1. Aus § 1304 ABGB ist eine Rettungspflicht des Geschädigten abzuleiten, also eine Pflicht, den Schaden möglichst gering zu halten (RIS-Justiz RS0027116). Die Unterlassung der Schadensminderung kann dem Geschädigten dann vorgeworfen werden, wenn die von ihm unterlassene - zumutbare - Handlung geeignet gewesen wäre, den Schaden zu verringern (RIS-Justiz RS0109225). Grundsätzlich führt nur eine schuldhafte Verletzung der Schadensminderungspflicht zur Kürzung der Ansprüche des Geschädigten (RIS-Justiz RS0027062, RS0027116). Bei problematischer Rechtslage ist eine Verletzung der Schadensminderungspflicht nicht zu erkennen, wenn keine gerichtlichen Schritte unternommen werden (vgl RIS-Justiz RS0018766); der Geschädigte muss es sich allerdings anrechnen lassen, wenn er einen (zumutbaren) Rechtsbehelf zur Abwendung oder Verringerung des Schadens nicht ergriffen hat (RIS-Justiz RS0026994).

Das Berufungsgericht hat diese in der Rechtsprechung entwickelten Grundsätze seiner Entscheidung zugrunde gelegt und die Verneinung der Schadensminderungspflicht durch den Kläger ausführlich und durchaus vertretbar begründet. Was dem Geschädigten im Rahmen der Schadensminderungspflicht zumutbar ist, bestimmt sich nach den Interessen beider Teile und den Grundsätzen des redlichen Verkehrs.
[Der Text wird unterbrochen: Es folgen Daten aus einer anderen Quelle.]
(** X18: the constructor returns exactly when every path among its
    positional arguments can be opened.  It then opens these paths once
    each, in argument order, and adds one instance to the store (no other
    instance and not the global slot changes) that has one sink per
    argument, in order: a file-like argument is kept as its own sink, a
    path argument gets the file object just opened for it, and a [str]
    path is stored as a [Path]. *)
Theorem init_opens_paths_in_order (w : world) (ops : list opath)
    (fl : option Level.t) (fmt : option Formatter) (so : option bool)
    (sl : option Level.t) (sfmt : option Formatter) :
  let res := Log.__init__ ops fl fmt so sl sfmt w in
  let paths := omap opath_path ops in
  ((exists r, fst res = Return r)
   <-> forallb (openable w) paths = true) /\
  (forallb (openable w) paths = true ->
   exists o,
     res = (Return (length (heap w)),
            {| heap := heap w ++ [o]; _LOG := _LOG w;
               openable := openable w;
               next_fd := (next_fd w + length paths)%nat;
               trace := trace w ++ open_events (next_fd w) paths |}) /\
     _opaths o = map as_path ops /\
     _ofiles o = sink_fds (next_fd w) ops /\
     length (_ofiles o) = length ops /\
     (forall i f, ops !! i = Some (OFile f) -> _ofiles o !! i = Some f) /\
     (forall i p, opath_path <$> ops !! i = Some (Some p) ->
        exists f, _ofiles o !! i = Some f /\
                  (next_fd w <= f < next_fd w + length paths)%nat)).
Proof.
  cbv zeta. unfold Log.__init__. unmonad. unfold alloc.
  rewrite open_all_spec.
  destruct (forallb (openable w) (omap opath_path ops)) eqn:Hall; cbn.
  - split; [split; eauto|]. intros _. eexists. split; [|cbn].
    + rewrite opened_prefix_all by exact Hall. reflexivity.
    + split; [reflexivity|]. split; [reflexivity|].
      split; [apply sink_fds_length|]. split.
      * intros i f Hi.
        destruct (sink_fds_lookup ops (next_fd w) i _ Hi) as (f' & Hf & ->).
        exact Hf.
      * intros i p Hi. destruct (ops !! i) as [op|] eqn:Hop; [|discriminate].
        destruct (sink_fds_lookup ops (next_fd w) i _ Hop) as (f' & Hf & Hb).
        exists f'. split; [exact Hf|].
        destruct op; cbn in Hi; try discriminate; exact Hb.
  - split; [|discriminate]. split; [intros [r Hr]|]; discriminate.
Qed.
(** [res.json(b)] and [res.status(n).json(b)]. *)
Definition json (b : Body) : Response := mkResponse 200 b.
Definition status_json (n : Z) (b : Body) : Response := mkResponse n b.

(** ** API-key middleware *)

(** [safeEqual]: both sides go through [String(x || "")] and are compared
    byte for byte. *)
Definition safeEqual (a b : option string) : bool :=
  String.eqb (or_else a "") (or_else b "").

Definition requireApiKey (API_KEY : string) (key : option string)
    (next : M Response) : M Response :=
  if negb (safeEqual key (Some API_KEY))
  then ret (status_json 401 (BError "Unauthorized"))
  else next.

(** ** Credential Verifier: [/test] *)

Record TestBody : Type := mkTestBody {
  tb_email : option string;
  tb_password : option string;
  tb_advanced : option Overrides
}.

Definition testImap (env : Env) (email password : string)
    (advanced : option Overrides) : M ImapCheck :=
  let c := cfg (adv_or_empty advanced) in
  let client := mkSession (imapHost c) (imapPort c) (imapSecure c) email password in
  finally
    (try_catch
       (call (EImapConnect client) (imap_connect env client) ;;;
        call EImapLock (imap_getMailboxLock env) ;;;
        call EImapRelease (Ok tt) ;;;
        ret (mkImapCheck true None))
       (fun e => ret (mkImapCheck false (Some e))))
    [EImapLogout].

Definition testSmtp (env : Env) (email password : string)
    (advanced : option Overrides) (smtpHostOverride : option string)
    : M SmtpCheck :=
  let c := cfg (with_smtpHost (adv_or_empty advanced) smtpHostOverride) in
  let transport := mkSession (smtpHost c) (smtpPort c) (smtpSecure c) email password in
  try_catch
    (call (ESmtpVerify transport) (smtp_verify env transport) ;;;
     ret (mkSmtpCheck true None (smtpHost c)))
    (fun e => ret (mkSmtpCheck false (Some e) (smtpHost c))).

Definition test_handler (env : Env) (b : TestBody) : M Response :=
  if falsy (tb_email b) || falsy (tb_password b)
  then ret (status_json 400 (BError "Missing email/password"))
  else
    let email := or_else (tb_email b) "" in
    let password := or_else (tb_password b) "" in
    let advanced := tb_advanced b in
    imap <- testImap env email password advanced ;;
    smtp <- testSmtp env email password advanced None ;;
    smtp <- (if negb (sc_ok smtp)
             then fallback <- testSmtp env email password advanced
                                (Some "smtp.privateemail.com") ;;
                  ret (if sc_ok fallback then fallback else smtp)
             else ret smtp) ;;
    ret (json (BTest (ic_ok imap && sc_ok smtp) imap smtp)).

Definition route_test (API_KEY : string) (env : Env) (key : option string)
    (b : TestBody) : M Response :=
  requireApiKey API_KEY key (test_handler env b).

(** ** Mailbox Synchronizer: [/sync] *)

Record SyncBody : Type := mkSyncBody {
  yb_email : option string;
  yb_password : option string;
  yb_cursor : option Z;
  yb_backfillDays : option Z;
  yb_limit : option Z;
  yb_advanced : option Overrides
}.
Lemma child_within_expanded_parent (margin : Q) (nodes : gmap string StoreNode)
    (c pid : string) (child parent : StoreNode) :
  0 <= margin -> nodes !! c = Some child -> sn_parentId child = Some pid ->
  box_within (nodeBox child)
    (nodeBox (resize_to parent (expandedParentBox margin nodes pid parent))).
Proof.
  intros Hm Hc Hp. apply box_within_resize. unfold expandedParentBox.
  apply box_within_margin; [exact Hm|].
  apply box_within_fold_union. right.
  apply (in_map (fun kv : string * StoreNode => nodeBox (snd kv)) _ (c, child)).
  apply filter_In. split.
  - apply list_elem_of_In. apply elem_of_map_to_list. exact Hc.
  - simpl. unfold is_child_of. rewrite Hp. apply String.eqb_refl.
Qed.

Lemma parents_ranked_insert (rank : string -> nat) (nodes : gmap string StoreNode)
    (k : string) (n n' : StoreNode) :
  parents_ranked rank nodes -> nodes !! k = Some n -> sn_parentId n' = sn_parentId n ->
  parents_ranked rank (<[k := n']> nodes).
Proof.
  intros Hr Hk Hp c m q Hc Hq.
  destruct (decide (k = c)) as [<-|Hne].
  - rewrite lookup_insert_eq in Hc. injection Hc as <-.
    rewrite Hp in Hq. exact (Hr k n q Hk Hq).
  - rewrite lookup_insert_ne in Hc by exact Hne. exact (Hr c m q Hc Hq).
Qed.

(** Parent expansion started at [c] only touches strict ancestors of
    [c], whose ranks are below [c]'s. *)
Lemma handleParentExpand_frame (margin : Q) (rank : string -> nat) (fuel : nat) :
  forall (nodes : gmap string StoreNode) (c k : string),
  parents_ranked rank nodes -> (rank c <= rank k)%nat ->
  handleParentExpand margin fuel nodes c !! k = nodes !! k.
Proof.
  induction fuel as [|f IH]; intros nodes c k Hr Hk; simpl; [reflexivity|].
  destruct (nodes !! c) as [child|] eqn:Hc; [|reflexivity].
  destruct (sn_parentId child) as [pid|] eqn:Hp; [|reflexivity].
  destruct (nodes !! pid) as [parent|] eqn:Hpp; [|reflexivity].
  destruct (box_contains (nodeBox parent) (nodeBox child)); [reflexivity|].
  pose proof (Hr c child pid Hc Hp) as Hlt.
  rewrite IH.
  - apply lookup_insert_ne. intros ->. lia.
  - eapply parents_ranked_insert; [exact Hr | exact Hpp | reflexivity].
  - lia.
Qed.

(** After parent expansion started at a child, the child lies within
    its parent's box. *)
Lemma handleParentExpand_child_within (margin : Q) (rank : string -> nat) (f : nat)
    (nodes : gmap string StoreNode) (c pid : string) (child parent : StoreNode) :
  0 <= margin -> parents_ranked rank nodes ->
  nodes !! c = Some child -> sn_parentId child = Some pid -> nodes !! pid = Some parent ->
  exists parent',
    handleParentExpand margin (S f) nodes c !! pid = Some parent' /\
    box_contains (nodeBox parent') (nodeBox child) = true.
Proof.
  intros Hm Hr Hc Hp Hpp. simpl. rewrite Hc, Hp, Hpp.
  destruct (box_contains (nodeBox parent) (nodeBox child)) eqn:E.
  - exists parent. split; [exact Hpp | exact E].
  - rewrite (handleParentExpand_frame margin rank f _ pid pid).
    + rewrite lookup_insert_eq. eexists. split; [reflexivity|].
      apply box_contains_within. eapply child_within_expanded_parent; eauto.
    + eapply parents_ranked_insert; [exact Hr | exact Hpp | reflexivity].
    + lia.
Qed.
Es kommt daher wesentlich auf die Umstände des Einzelfalls an (RIS-Justiz RS0027787).

2. Die Revision zeigt aber auch ansonsten keine erhebliche Rechtsfrage (§ 502 Abs 1 ZPO) auf. Wie Äußerungen - oder hier der Inhalt von Postings in Internetforen - zu verstehen sind, betrifft ebenso den Einzelfall wie die Frage, ob die Behauptungen wahr oder unwahr gewesen sind oder ob sich die Beklagte mit dem von ihr verwendeten Zitat einer anderen Person identifizierte oder nicht.

3. Damit war die Revision der Beklagten zurückzuweisen.

Die Entscheidung über die Kosten des Revisionsverfahrens gründet sich auf §§ 41, 50 ZPO. Der Kläger hat in der Revisionsbeantwortung auf die Unzulässigkeit der Revision hingewiesen. Der Schriftsatz ist daher als zur zweckentsprechenden Rechtsverteidigung notwendig anzusehen.